(Beginning of DATASET ENTRIES)

(** An answered update stored the payload. *)
Lemma saved_payload user payload (w : World) resp w' :
  world_ok w -> update_taxonomy_activation taxonomy has_cache user payload w = (Ok resp, w') ->
  ReloadEngine ∈ drop (length (io_trace w)) (io_trace w') /\
  exists v id r, validate_activation_payload payload taxonomy = Ok v /\ newest_profile (io_tables w') = Some r /\
    io_now w < ap_updated_at (pr_row r) /\ entries_of (ap_id (pr_row r)) (io_tables w') = payload_rows id v /\
    NoDup (entry_key <$> payload_rows id v).
Proof.
  intros Hw Hrun. unfold update_taxonomy_activation in Hrun. destruct (require_roles _ _); [|done].
  apply io_bind_Ok in Hrun as ([] & w1 & H0 & Hrun). injection H0 as Hres <-.
  apply io_bind_Ok in Hrun as (v & w1 & H0 & Hrun). injection H0 as Hval <-.
  apply io_bind_Ok in Hrun as (p0 & w1 & H0 & Hrun). pose proof (ensure_wp taxonomy Hres w Hw) as He. unfold wp in He. unfold map_error at 1 in H0.
  destruct (ensure_activation_profile taxonomy w) as [[p'|e] w2]; [|done]. injection H0 as -> ->. destruct He as (Hl1 & Hw1 & (r0 & Hr0 & Hid & _) & _).
  apply io_bind_Ok in Hrun as (p1 & w2 & H0 & Hrun).
  pose proof (persist_wp taxonomy (pf_id p0) v (uc_actor user) w1 Hw1) as Hp. unfold wp in Hp. unfold map_error at 1 in H0.
  destruct (persist_activation_profile _ _ _ _ w1) as [[p'|e] w3]; [|done]. injection H0 as -> ->.
  destruct Hp as (Hl2 & Hw2 & (r & Hr & Er & Hnew & Hent)); [exists r0; split; [by apply newest_In|done]|].
  assert (later w w2) as (Hnow & _ & _ & Htr) by by trans w1. pose proof Hl1 as (Hnow1 & _).
  assert (io_tables w' = io_tables w2 /\ ReloadEngine ∈ drop (length (io_trace w)) (io_trace w')) as [Ht Hrel].
  { match type of Hrun with ?m ?u = _ => assert (wp m (fun _ u' => io_tables u' = io_tables w2 /\
      exists first after, io_trace u' = io_trace w2 ++ first :: ReloadEngine :: after) (fun _ _ => True) u) as Hwp end.
    { wp; try done; (split; [done|]); cbn; rewrite <- ?app_assoc; do 2 eexists; reflexivity. }
    unfold wp in Hwp. rewrite Hrun in Hwp. destruct Hwp as (Ht & first & after & Ha). split; [done|].
    rewrite Ha, Htr, drop_app_length. right. left. }
  split; [done|]. exists v, (pf_id p0), r. rewrite Ht, Er. split_and!; [done|done|lia|done|].
  rewrite <- Hent. apply entries_of_NoDup, (tk_entries _ _ _ (proj2 Hw2)).
Qed.

Context {T : Type} `{R : CategoryResolver T}.



End Engine.

(** ** Examples *)

Module ActivationDemo.

#[local] Existing Instance DbDemo.json.
#[local] Existing Instance no_taxonomy.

(End of DATASET ENTRIES)

### EXERCISE REQUIREMENTS
An accurate, complete transcription of the records above is needed.

### RESULT
(** An answered update stored the payload. *)
Lemma saved_payload user payload (w : World) resp w' :
  world_ok w -> update_taxonomy_activation taxonomy has_cache user payload w = (Ok resp, w') ->
  ReloadEngine ∈ drop (length (io_trace w)) (io_trace w') /\
  exists v id r, validate_activation_payload payload taxonomy = Ok v /\ newest_profile (io_tables w') = Some r /\
    io_now w < ap_updated_at (pr_row r) /\ entries_of (ap_id (pr_row r)) (io_tables w') = payload_rows id v /\
    NoDup (entry_key <$> payload_rows id v).
Proof.
  intros Hw Hrun. unfold update_taxonomy_activation in Hrun. destruct (require_roles _ _); [|done].
  apply io_bind_Ok in Hrun as ([] & w1 & H0 & Hrun). injection H0 as Hres <-.
  apply io_bind_Ok in Hrun as (v & w1 & H0 & Hrun). injection H0 as Hval <-.
  apply io_bind_Ok in Hrun as (p0 & w1 & H0 & Hrun). pose proof (ensure_wp taxonomy Hres w Hw) as He. unfold wp in He. unfold map_error at 1 in H0.
  destruct (ensure_activation_profile taxonomy w) as [[p'|e] w2]; [|done]. injection H0 as -> ->. destruct He as (Hl1 & Hw1 & (r0 & Hr0 & Hid & _) & _).
  apply io_bind_Ok in Hrun as (p1 & w2 & H0 & Hrun).
  pose proof (persist_wp taxonomy (pf_id p0) v (uc_actor user) w1 Hw1) as Hp. unfold wp in Hp. unfold map_error at 1 in H0.
  destruct (persist_activation_profile _ _ _ _ w1) as [[p'|e] w3]; [|done]. injection H0 as -> ->.
  destruct Hp as (Hl2 & Hw2 & (r & Hr & Er & Hnew & Hent)); [exists r0; split; [by apply newest_In|done]|].
  assert (later w w2) as (Hnow & _ & _ & Htr) by by trans w1. pose proof Hl1 as (Hnow1 & _).
  assert (io_tables w' = io_tables w2 /\ ReloadEngine ∈ drop (length (io_trace w)) (io_trace w')) as [Ht Hrel].
  { match type of Hrun with ?m ?u = _ => assert (wp m (fun _ u' => io_tables u' = io_tables w2 /\
      exists first after, io_trace u' = io_trace w2 ++ first :: ReloadEngine :: after) (fun _ _ => True) u) as Hwp end.
    { wp; try done; (split; [done|]); cbn; rewrite <- ?app_assoc; do 2 eexists; reflexivity. }
    unfold wp in Hwp. rewrite Hrun in Hwp. destruct Hwp as (Ht & first & after & Ha). split; [done|].
    rewrite Ha, Htr, drop_app_length. right. left. }
  split; [done|]. exists v, (pf_id p0), r. rewrite Ht, Er. split_and!; [done|done|lia|done|].
  rewrite <- Hent. apply entries_of_NoDup, (tk_entries _ _ _ (proj2 Hw2)).
Qed.

Context {T : Type} `{R : CategoryResolver T}.



End Engine.

(** ** Examples *)

Module ActivationDemo.

#[local] Existing Instance DbDemo.json.
#[local] Existing Instance no_taxonomy.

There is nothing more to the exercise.